**Instructions to follow:** Your task is to quote the records from their first line through the line containing "cbn [forallb] in", with nothing added or left out.

**Data supplied:**
Lemma totalSeconds_stable evs st z :
  JS.isFinite (JS.Number (minutesInput st)) = true ->
  JS.le (JS.Number (minutesInput st)) (JS.of_Z 0) = false ->
  JS.Math_round (JS.mul (JS.Number (minutesInput st)) (JS.of_Z 60))
  = JS.WInt z ->
  forallb keeps_field evs = true ->
  totalSeconds_from z evs st = z.
Proof.
  revert st. induction evs as [|ev evs IH]; intros st F L M K; [reflexivity|].
  cbn [forallb] in K. apply andb_true_iff in K as [K1 K2].
  cbn [totalSeconds_from].
  assert (T : match snd ev, applyMinutes st with
              | ClickSet, (st', None) => secondsLeft st'
              | _, _ => z
              end = z).
  { rewrite (applyMinutes_accepts st z F L M).
    destruct (snd ev); reflexivity. }
  rewrite T.
  apply IH; try assumption; rewrite step_minutesInput by assumption;
    assumption.
Qed.

Lemma or_else_nonempty s d : s <> "" -> or_else s d = VStr s.
Proof. destruct s; [congruence|reflexivity]. Qed.

(** Minutes whose seconds are the whole number [k > 0]: Set accepts them
    and stores [k]; the field is not empty. *)
Lemma whole_seconds s k :
  JS.mul (JS.Number s) (JS.of_Z 60) = JS.of_Z k -> 0 < k < 2 ^ 53 ->
  JS.isFinite (JS.Number s) = true
  /\ JS.le (JS.Number s) (JS.of_Z 0) = false
  /\ JS.Math_round (JS.mul (JS.Number s) (JS.of_Z 60)) = JS.WInt k
  /\ s <> "".
Proof.
  intros E B.
  destruct (of_Z_small k B) as (m & e & K & _).
  destruct (positive_factor (JS.Number s) m e) as [F L];
    [rewrite E; exact K|].
  split; [exact F|]. split; [exact L|]. split.
  - rewrite E. apply round_of_Z, B.
  - intros ->. vm_compute in L. discriminate.
Qed.

(** After the operator types [s], minutes whose seconds are the whole number
    [k], and presses Set, whatever happens next that leaves the field alone:
    the field still reads [s], and the duration of the last Set is [k]. *)
Lemma after_set evs0 evs t1 t2 s k :
  JS.mul (JS.Number s) (JS.of_Z 60) = JS.of_Z k -> 0 < k < 2 ^ 53 ->
  forallb keeps_field evs = true ->
  minutesInput
    (run (evs0 ++ [(t1, ChangeMinutes s); (t2, ClickSet)] ++ evs) initial) = s
  /\ totalSeconds (evs0 ++ [(t1, ChangeMinutes s); (t2, ClickSet)] ++ evs)
     = k
  /\ secondsLeft
       (run (evs0 ++ [(t1, ChangeMinutes s); (t2, ClickSet)]) initial)
     = k.
Proof.
  intros E B K.
  destruct (whole_seconds s k E B) as (F & L & M & _).
  set (st0 := run evs0 initial).
  assert (W1 : wf (step (t1, ChangeMinutes s) st0))
    by (apply step_wf, reachable_wf).
  assert (M1 : minutesInput (step (t1, ChangeMinutes s) st0) = s).
  { unfold step. cbn [fst snd handle]. rewrite commit_minutesInput.
    reflexivity. }
  assert (A : applyMinutes (step (t1, ChangeMinutes s) st0)
              = (set_endRef None (set_running false
                   (set_secondsLeft k (step (t1, ChangeMinutes s) st0))),
                 None))
    by (apply applyMinutes_accepts; rewrite M1; assumption).
  pose proof (set_step t2 _ k W1 A) as S.
  split; [|split].
  - rewrite !run_app. fold st0. cbn [run].
    rewrite run_minutesInput by assumption.
    rewrite step_minutesInput by reflexivity. exact M1.
  - unfold totalSeconds. rewrite !totalSeconds_from_app.
    fold st0. cbn [run totalSeconds_from snd]. rewrite A.
    cbn [secondsLeft set_endRef set_running set_secondsLeft].
    apply totalSeconds_stable; try assumption;
      rewrite step_minutesInput by reflexivity; rewrite M1; assumption.
  - rewrite run_app. fold st0. cbn [run]. rewrite S. reflexivity.
Qed.
(** *** C2: the progress fraction *)

(** C2, as the claim states it, fails.  The operator sets 5 minutes and then
    types 10 in the field without pressing Set: 300 seconds remain of the 300
    configured, yet the fraction behind the ring is 300 / (10 * 60) = 1/2,
    not 1. *)
Lemma progress_fraction_counterexample :
  secondsLeft
    (run [(0, ChangeMinutes "5"); (1, ClickSet); (2, ChangeMinutes "10")]
       initial) = 300
  /\ totalSeconds
       [(0, ChangeMinutes "5"); (1, ClickSet); (2, ChangeMinutes "10")] = 300
  /\ spec_progressFraction 300 300 == 1
  /\ progressFraction
       (run [(0, ChangeMinutes "5"); (1, ClickSet); (2, ChangeMinutes "10")]
          initial) = JS.div (JS.of_Z 1) (JS.of_Z 2)
  /\ option_map Qred
       (JS.value
          (progressFraction
             (run [(0, ChangeMinutes "5"); (1, ClickSet);
                   (2, ChangeMinutes "10")] initial))) = Some (1 # 2)
  /\ progressFraction
       (run [(0, ChangeMinutes "5"); (1, ClickSet); (2, ChangeMinutes "10")]
          initial) <> JS.of_Z 1.
Proof.
  vm_compute. repeat split; try reflexivity. discriminate.
Qed.
Lemma foldM_inv (P : S → Prop) (xs : list A) :
  (∀ s x g s' g', x ∈ xs → P s → body s x g = Ok (s', g') → P s') →
  ∀ s g s' g', P s → foldM body xs s g = Ok (s', g') → P s'.
Proof.
  induction xs as [|x xs IH]; intros Hbody s g s' g' Hs H; simpl in H.
  - by apply ret_Ok in H as [<- _].
  - inv_bind H as a g0 Hrun. eapply IH; [| |exact H].
    + intros s2 y g2 s3 g3 Hy. apply Hbody. by right.
    + eapply Hbody; [left | exact Hs | exact Hrun].
Qed.

(** A loop whose body only appends to the list [proj s]: the result is the
    initial list followed by what each iteration appended. *)
Lemma foldM_append {B} (proj : S → list B) (R : A → list B → Prop) (xs : list A) :
  (∀ s x g s' g', x ∈ xs → body s x g = Ok (s', g') →
                  ∃ es, proj s' = proj s ++ es ∧ R x es) →
  ∀ s g s' g', foldM body xs s g = Ok (s', g') →
  ∃ ess, proj s' = proj s ++ concat ess ∧ Forall2 R xs ess.
Proof.
  induction xs as [|x xs IH]; intros Hbody s g s' g' H; simpl in H.
  - apply ret_Ok in H as [<- _]. exists []. split; [by rewrite app_nil_r | constructor].
  - inv_bind H as a g0 Hrun.
    destruct (Hbody s x g a g0) as (es & Hes & HR); [left | done |].
    destruct (IH (fun s2 y g2 s3 g3 Hy => Hbody s2 y g2 s3 g3 (list_elem_of_further _ _ _ Hy))
                a g0 s' g' H) as (ess & Hess & HF).
    exists (es :: ess). split; [|by constructor].
    rewrite Hess, Hes. simpl. by rewrite <- app_assoc.
Qed.
End FoldM.

Lemma Forall2_singletons {A B} (Q : A → B → Prop) (xs : list A) (ess : list (list B)) :
  Forall2 (fun x es => ∃ e, es = [e] ∧ Q x e) xs ess →
  ∃ es, concat ess = es ∧ Forall2 Q xs es.
Proof.
  induction 1 as [|x es xs ess (e & -> & HQ) _ (es' & <- & IH)].
  - exists []. split; [done | constructor].
  - exists (e :: concat ess). split; [done | by constructor].
Qed.
(** Get the schema for the new transformed tile group. *)
Definition TransformTileGroupSchema (tg : TileGroup) (cmap : gmap nat (nat * nat))
  : option (list Schema) :=
  schemas ←
    for_each (λ (column_map_entry : nat * (nat * nat))
                (schemas : gmap nat (gmap nat Column)),
                let new_tile_offset := column_map_entry.2.1 in
                let new_tile_column_offset := column_map_entry.2.2 in
                let column_offset := column_map_entry.1 in
                '(orig_tile_offset, orig_tile_column_offset) ←
                   LocateTileAndColumn tg column_offset;
                orig_schema ← tile_schemas tg !! orig_tile_offset;
                column_info ← orig_schema !! orig_tile_column_offset;
                Some (<[new_tile_offset :=
                          <[new_tile_column_offset := column_info]>
                            (default ∅ (schemas !! new_tile_offset))]> schemas))
             (sorted_entries cmap) ∅;
  Some ((λ schemas_tile_entry : nat * gmap nat Column,
           snd <$> sorted_entries schemas_tile_entry.2)
        <$> sorted_entries schemas).

(** The body of the outer loop of [SetTransformedTileGroup]: copy column
    [column_itr] of [orig] over to [new], row by row. *)
Definition copy_column (orig : TileGroup) (tuple_count : nat) (column_itr : nat)
    (new : TileGroup) : option TileGroup :=
  '(orig_tile_offset, orig_tile_column_offset) ← LocateTileAndColumn orig column_itr;
  '(new_tile_offset, new_tile_column_offset) ← LocateTileAndColumn new column_itr;
  orig_tile ← GetTile orig orig_tile_offset;
  _ ← GetTile new new_tile_offset;
  for_each (λ tuple_itr (new : TileGroup),
              val ← Tile_GetValue orig_tile tuple_itr orig_tile_column_offset;
              TileGroup_SetValue new val tuple_itr new_tile_offset new_tile_column_offset)
           (seq 0 tuple_count) new.

(** Set the transformed tile group column-at-a-time; the header is copied
    last ([*new_header = *header]). *)
Definition SetTransformedTileGroup (orig new : TileGroup) : option TileGroup :=
  let new_column_map := GetColumnMap new in
  let orig_column_map := GetColumnMap orig in
  if decide (size new_column_map = size orig_column_map) then
    let column_count := size new_column_map in
    let tuple_count := GetAllocatedTupleCount orig in
    new ← for_each (copy_column orig tuple_count) (seq 0 column_count) new;
    Some (set_header new (GetHeader orig))
  else None.

Definition TransformTileGroup (w : World) (tile_group_offset : nat) (theta : double)
  : option (option TileGroup * World) :=
  if decide (length (tile_groups (table w)) ≤ tile_group_offset)
  then Some (None, w)
  else
    tg_id ← tile_groups (table w) !! tile_group_offset;
    tile_group ← Manager_GetTileGroup tg_id (manager w);
    let diff := GetSchemaDifference tile_group (default_partition (table w)) in
    if double_lt diff theta then Some (None, w)
    else
      new_schema ← TransformTileGroupSchema tile_group (default_partition (table w));
      let new_tile_group :=
        TileGroupFactory_GetTileGroup
          (tg_database_id tile_group) (tg_table_id tile_group)
          (GetTileGroupId tile_group) new_schema
          (default_partition (table w)) (GetAllocatedTupleCount tile_group) in
      new_tile_group ← SetTransformedTileGroup tile_group new_tile_group;
      Some (Some new_tile_group,
            with_manager (Manager_AddTileGroup tg_id new_tile_group) w).

(** ** Sampling for the optimizer *)

Section Sampling.

(** [TransactionManager::IsVisible(header, tuple_id)], an external
    collaborator, and the numbers produced by the random generator, in the
    order they are drawn. *)
Variable IsVisible : TileGroupHeader → nat → bool.
Variable generator : nat → nat.

(** [distribution(generator)] for [distribution(0, total_tuple_number - 1)]:
    the [k]-th draw, a number of the inclusive range. *)
Definition distribution (total_tuple_number k : nat) : nat :=
  generator k `mod` total_tuple_number.

(** The visibility test of one draw in [SampleRows]: the header of the tile
    group that holds the row and the argument handed to [IsVisible]. *)
Definition draw_visible (w : World) (random_row_id : nat) : option bool :=
  if decide (tuples_per_tilegroup (table w) = 0) then None
  else
    let tile_group_offset := random_row_id / tuples_per_tilegroup (table w) in
    tile_group_p ← GetTileGroup w tile_group_offset;
    let header_p := GetHeader tile_group_p in
    Some (IsVisible header_p random_row_id).

(** The inner [for] loop of [SampleRows]: [n] iterations are left; the state
    is the set of row ids and the number of draws made so far. *)
Fixpoint sample_inner (w : World) (sample_size total_tuple_number n : nat)
    (st : gset nat * nat) : option (gset nat * nat) :=
  match n with
  | 0 => Some st
  | S n =>
      let random_row_id := distribution total_tuple_number st.2 in
      visible ← draw_visible w random_row_id;
      let row_id_set := if (visible : bool) then {[random_row_id]} ∪ st.1 else st.1 in
      if decide (sample_size ≤ size row_id_set)
      then Some (row_id_set, S st.2)
      else sample_inner w sample_size total_tuple_number n (row_id_set, S st.2)
  end.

**Solution:**
Lemma totalSeconds_stable evs st z :
  JS.isFinite (JS.Number (minutesInput st)) = true ->
  JS.le (JS.Number (minutesInput st)) (JS.of_Z 0) = false ->
  JS.Math_round (JS.mul (JS.Number (minutesInput st)) (JS.of_Z 60))
  = JS.WInt z ->
  forallb keeps_field evs = true ->
  totalSeconds_from z evs st = z.
Proof.
  revert st. induction evs as [|ev evs IH]; intros st F L M K; [reflexivity|].
  cbn [forallb] in K. apply andb_true_iff in K as [K1 K2].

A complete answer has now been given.